TASK DIRECTIONS: Working from the records below, repeat exactly the lines starting at the line that contains "modify (fun s => set_tails" and ending at the line that contains "store_listener_next l t;;", inclusive.
--- START ---
(* ===== verification/ThreadExit.v ===== *)
(** Thread identifiers, and [ThreadExitListener] and [ThreadExitNotifier] of
    src/concurrentqueue.h: the list of listeners of each thread, whose
    callbacks run when the thread exits. *)

From S2P Require Import Prelude MachineInt.

(** * Thread identifiers *)

(** The identifier of a thread is a number; two values are reserved to mark
    hash table slots that are free, or that were freed by a thread that
    exited. *)
Inductive ThreadIdPlatform := Relacy | Win32 | ThreadLocalAddress.

Definition invalid_thread_id (p : ThreadIdPlatform) : Z :=
  match p with Relacy => 0xFFFFFFFF | Win32 => 0 | ThreadLocalAddress => 0 end.
Definition invalid_thread_id2 (p : ThreadIdPlatform) : Z :=
  match p with Relacy => 0xFFFFFFFE | Win32 => 0xFFFFFFFF | ThreadLocalAddress => 1 end.

(** [thread_id_converter::prehash] *)
Definition prehash (x : Z) : Z := x.

Lemma invalid_thread_ids_differ p : invalid_thread_id p <> invalid_thread_id2 p.
Proof. by destruct p. Qed.

(** * State *)

(** The notifier of a thread is its thread-local [instance()], named by the
    thread's identifier; [chain] is the notifier a listener is subscribed to. *)
Record ThreadExitListener := mkListener {
  userData : loc;
  listener_next : loc;
  chain : option Z
}.

Record ExitState := mkExit {
  notifier_tail : gmap Z loc;
  listeners : gmap loc ThreadExitListener
}.

Definition set_tails x (s : ExitState) : ExitState := mkExit x (listeners s).
Definition set_listeners x (s : ExitState) : ExitState := mkExit (notifier_tail s) x.

(** [instance().tail]; the instance is created, with an empty list, by its
    first use. *)
Definition tail_of (tid : Z) : M ExitState loc :=
  gets (fun s => default nullptr (notifier_tail s !! tid)).
Definition set_tail_of (tid : Z) (l : loc) : M ExitState unit :=
  modify (fun s => set_tails (<[tid := l]> (notifier_tail s)) s).
Definition listener (l : loc) : M ExitState ThreadExitListener :=
  let! ls := gets listeners in deref NullDeref (ls !! l).
Definition set_listener (l : loc) (x : ThreadExitListener) : M ExitState unit :=
  listener l;; modify (fun s => set_listeners (<[l := x]> (listeners s)) s).

Definition store_listener_next (l n : loc) : M ExitState unit :=
  let! x := listener l in set_listener l (mkListener (userData x) n (chain x)).
Definition store_chain (l : loc) (c : option Z) : M ExitState unit :=
  let! x := listener l in set_listener l (mkListener (userData x) (listener_next x) c).

(** * Operations *)

(** The calls hold the global mutex. *)
Definition subscribe (tid : Z) (l : loc) : M ExitState unit :=
  let! t := tail_of tid in
  store_listener_next l t;;
  store_chain l (Some tid);;
  set_tail_of tid l.

(** [*prev = next]: [prev] points to the tail of the notifier, or to the
    [next] field of a listener. *)
Definition store_link (tid : Z) (prev : option loc) (n : loc) : M ExitState unit :=
  match prev with None => set_tail_of tid n | Some l => store_listener_next l n end.

Fixpoint unlink (fuel : nat) (tid : Z) (prev : option loc) (ptr l : loc) : M ExitState unit :=
  if ptr =? nullptr then ret tt
  else
    match fuel with
    | O => faults OutOfFuel
    | S fuel =>
        let! x := listener ptr in
        if ptr =? l then store_link tid prev (listener_next x)
        else unlink fuel tid (Some ptr) (listener_next x) l
    end.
--- END ---
WRITTEN SOLUTION:
  modify (fun s => set_tails (<[tid := l]> (notifier_tail s)) s).
Definition listener (l : loc) : M ExitState ThreadExitListener :=
  let! ls := gets listeners in deref NullDeref (ls !! l).
Definition set_listener (l : loc) (x : ThreadExitListener) : M ExitState unit :=
  listener l;; modify (fun s => set_listeners (<[l := x]> (listeners s)) s).

Definition store_listener_next (l n : loc) : M ExitState unit :=
  let! x := listener l in set_listener l (mkListener (userData x) n (chain x)).
Definition store_chain (l : loc) (c : option Z) : M ExitState unit :=
  let! x := listener l in set_listener l (mkListener (userData x) (listener_next x) c).

(** * Operations *)

(** The calls hold the global mutex. *)
Definition subscribe (tid : Z) (l : loc) : M ExitState unit :=
  let! t := tail_of tid in
  store_listener_next l t;;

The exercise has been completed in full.